_Goal of the exercise_: Print nothing but the lines below starting at the line that holds "(** An [HTTPError]" and ending at the line that holds "Lemma HTTPError_Exception (e", including both, each exactly as written.

━━━ Records for this task

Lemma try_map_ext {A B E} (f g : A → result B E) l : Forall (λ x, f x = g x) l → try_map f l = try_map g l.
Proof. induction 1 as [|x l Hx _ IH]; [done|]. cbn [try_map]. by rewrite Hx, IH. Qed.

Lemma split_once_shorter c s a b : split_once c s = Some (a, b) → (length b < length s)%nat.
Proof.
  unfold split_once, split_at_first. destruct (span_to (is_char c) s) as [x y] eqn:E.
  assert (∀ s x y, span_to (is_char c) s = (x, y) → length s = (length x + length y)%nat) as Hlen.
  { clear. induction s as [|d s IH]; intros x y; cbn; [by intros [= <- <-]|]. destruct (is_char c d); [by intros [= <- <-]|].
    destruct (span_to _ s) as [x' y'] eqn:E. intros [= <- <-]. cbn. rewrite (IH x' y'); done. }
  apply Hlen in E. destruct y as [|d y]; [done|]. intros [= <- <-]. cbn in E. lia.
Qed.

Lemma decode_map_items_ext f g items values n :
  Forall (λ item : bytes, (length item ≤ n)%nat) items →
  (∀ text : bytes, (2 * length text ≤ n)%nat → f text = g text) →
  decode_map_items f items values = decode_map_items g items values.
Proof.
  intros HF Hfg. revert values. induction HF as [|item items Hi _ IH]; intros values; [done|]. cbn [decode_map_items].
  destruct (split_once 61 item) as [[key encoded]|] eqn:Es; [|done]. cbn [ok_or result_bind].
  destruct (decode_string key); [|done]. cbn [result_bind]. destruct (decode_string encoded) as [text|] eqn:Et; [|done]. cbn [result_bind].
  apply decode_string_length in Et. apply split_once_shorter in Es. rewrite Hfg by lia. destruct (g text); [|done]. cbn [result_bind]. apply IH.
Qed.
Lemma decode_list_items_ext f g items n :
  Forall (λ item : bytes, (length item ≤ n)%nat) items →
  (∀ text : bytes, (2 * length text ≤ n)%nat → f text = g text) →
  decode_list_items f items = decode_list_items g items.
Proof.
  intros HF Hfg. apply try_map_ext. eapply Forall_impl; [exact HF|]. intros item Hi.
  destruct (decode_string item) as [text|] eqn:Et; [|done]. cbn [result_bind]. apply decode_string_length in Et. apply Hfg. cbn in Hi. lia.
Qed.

━━━━━━
━━━ Records for this task

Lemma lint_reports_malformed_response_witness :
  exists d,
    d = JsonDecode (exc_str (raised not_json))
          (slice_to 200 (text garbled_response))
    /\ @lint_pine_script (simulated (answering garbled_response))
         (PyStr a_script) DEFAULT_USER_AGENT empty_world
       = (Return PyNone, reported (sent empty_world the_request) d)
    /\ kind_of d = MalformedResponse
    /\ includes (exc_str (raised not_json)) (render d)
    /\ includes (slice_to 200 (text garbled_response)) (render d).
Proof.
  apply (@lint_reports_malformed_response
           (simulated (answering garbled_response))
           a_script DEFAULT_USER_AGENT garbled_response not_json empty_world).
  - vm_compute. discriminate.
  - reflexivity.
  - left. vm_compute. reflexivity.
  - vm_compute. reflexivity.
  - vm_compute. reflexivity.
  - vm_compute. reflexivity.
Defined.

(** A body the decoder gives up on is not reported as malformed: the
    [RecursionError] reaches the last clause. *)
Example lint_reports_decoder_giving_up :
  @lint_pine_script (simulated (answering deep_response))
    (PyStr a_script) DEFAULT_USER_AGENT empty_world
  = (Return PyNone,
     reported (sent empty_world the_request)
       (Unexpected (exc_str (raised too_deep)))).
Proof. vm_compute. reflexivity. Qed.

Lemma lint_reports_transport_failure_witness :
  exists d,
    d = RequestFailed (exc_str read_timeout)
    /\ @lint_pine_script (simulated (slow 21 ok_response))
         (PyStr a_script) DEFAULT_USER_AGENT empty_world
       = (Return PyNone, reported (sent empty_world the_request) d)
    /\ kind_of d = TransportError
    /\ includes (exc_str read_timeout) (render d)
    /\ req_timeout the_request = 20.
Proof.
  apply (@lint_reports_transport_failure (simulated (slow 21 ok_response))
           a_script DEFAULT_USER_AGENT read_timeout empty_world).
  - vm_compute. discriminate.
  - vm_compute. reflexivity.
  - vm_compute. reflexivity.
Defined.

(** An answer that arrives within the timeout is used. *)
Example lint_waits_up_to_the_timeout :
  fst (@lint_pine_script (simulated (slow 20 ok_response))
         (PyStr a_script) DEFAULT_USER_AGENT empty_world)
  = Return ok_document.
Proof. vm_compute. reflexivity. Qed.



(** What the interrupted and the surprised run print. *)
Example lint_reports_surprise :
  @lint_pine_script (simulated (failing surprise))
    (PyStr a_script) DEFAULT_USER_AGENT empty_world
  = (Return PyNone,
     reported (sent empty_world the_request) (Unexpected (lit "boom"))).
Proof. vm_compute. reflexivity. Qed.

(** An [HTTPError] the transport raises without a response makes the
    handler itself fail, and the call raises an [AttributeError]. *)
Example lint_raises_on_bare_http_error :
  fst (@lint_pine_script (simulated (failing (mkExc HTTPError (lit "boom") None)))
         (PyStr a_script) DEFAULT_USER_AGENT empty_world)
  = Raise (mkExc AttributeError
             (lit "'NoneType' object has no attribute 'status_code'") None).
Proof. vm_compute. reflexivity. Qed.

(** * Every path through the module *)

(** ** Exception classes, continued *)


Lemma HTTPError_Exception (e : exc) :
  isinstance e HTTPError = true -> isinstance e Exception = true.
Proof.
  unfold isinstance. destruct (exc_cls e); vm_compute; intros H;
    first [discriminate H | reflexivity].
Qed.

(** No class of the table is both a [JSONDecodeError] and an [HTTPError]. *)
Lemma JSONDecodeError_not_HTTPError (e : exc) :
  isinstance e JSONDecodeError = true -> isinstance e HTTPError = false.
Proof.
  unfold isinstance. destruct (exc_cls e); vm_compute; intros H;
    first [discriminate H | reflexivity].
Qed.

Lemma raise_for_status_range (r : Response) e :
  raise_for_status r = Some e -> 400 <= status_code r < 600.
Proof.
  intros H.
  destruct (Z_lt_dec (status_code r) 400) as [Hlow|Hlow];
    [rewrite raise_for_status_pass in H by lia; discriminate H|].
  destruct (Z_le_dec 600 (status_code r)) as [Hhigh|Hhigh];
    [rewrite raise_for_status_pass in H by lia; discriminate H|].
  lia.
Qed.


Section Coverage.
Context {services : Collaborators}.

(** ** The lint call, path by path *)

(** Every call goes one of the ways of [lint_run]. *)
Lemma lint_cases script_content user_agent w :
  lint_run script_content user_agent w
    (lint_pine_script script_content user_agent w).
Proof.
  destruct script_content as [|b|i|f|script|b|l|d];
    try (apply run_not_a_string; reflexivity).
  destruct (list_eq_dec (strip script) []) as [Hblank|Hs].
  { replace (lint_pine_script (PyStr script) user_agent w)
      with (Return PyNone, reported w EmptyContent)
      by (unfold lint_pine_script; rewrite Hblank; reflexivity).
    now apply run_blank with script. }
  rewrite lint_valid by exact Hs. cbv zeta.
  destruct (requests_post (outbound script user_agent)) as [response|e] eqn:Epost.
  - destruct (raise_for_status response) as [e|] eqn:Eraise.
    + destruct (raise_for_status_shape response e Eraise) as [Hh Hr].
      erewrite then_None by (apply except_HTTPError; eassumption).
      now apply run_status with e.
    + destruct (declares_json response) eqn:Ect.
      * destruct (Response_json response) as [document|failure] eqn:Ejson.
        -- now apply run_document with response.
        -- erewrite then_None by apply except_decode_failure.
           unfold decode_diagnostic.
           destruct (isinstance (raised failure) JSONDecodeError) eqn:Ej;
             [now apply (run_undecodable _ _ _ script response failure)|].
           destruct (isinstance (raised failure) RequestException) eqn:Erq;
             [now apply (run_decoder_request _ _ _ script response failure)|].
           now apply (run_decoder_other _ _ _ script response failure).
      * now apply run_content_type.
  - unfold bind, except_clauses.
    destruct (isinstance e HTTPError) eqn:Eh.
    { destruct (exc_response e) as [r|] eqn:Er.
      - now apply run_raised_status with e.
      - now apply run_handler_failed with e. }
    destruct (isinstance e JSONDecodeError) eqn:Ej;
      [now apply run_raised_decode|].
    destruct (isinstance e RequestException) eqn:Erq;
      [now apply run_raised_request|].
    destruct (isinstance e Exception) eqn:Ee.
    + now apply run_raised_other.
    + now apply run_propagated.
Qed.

━━━━━━

_Finished task_:
(** An [HTTPError] the transport raises without a response makes the
    handler itself fail, and the call raises an [AttributeError]. *)
Example lint_raises_on_bare_http_error :
  fst (@lint_pine_script (simulated (failing (mkExc HTTPError (lit "boom") None)))
         (PyStr a_script) DEFAULT_USER_AGENT empty_world)
  = Raise (mkExc AttributeError
             (lit "'NoneType' object has no attribute 'status_code'") None).
Proof. vm_compute. reflexivity. Qed.

(** * Every path through the module *)

(** ** Exception classes, continued *)


Lemma HTTPError_Exception (e : exc) :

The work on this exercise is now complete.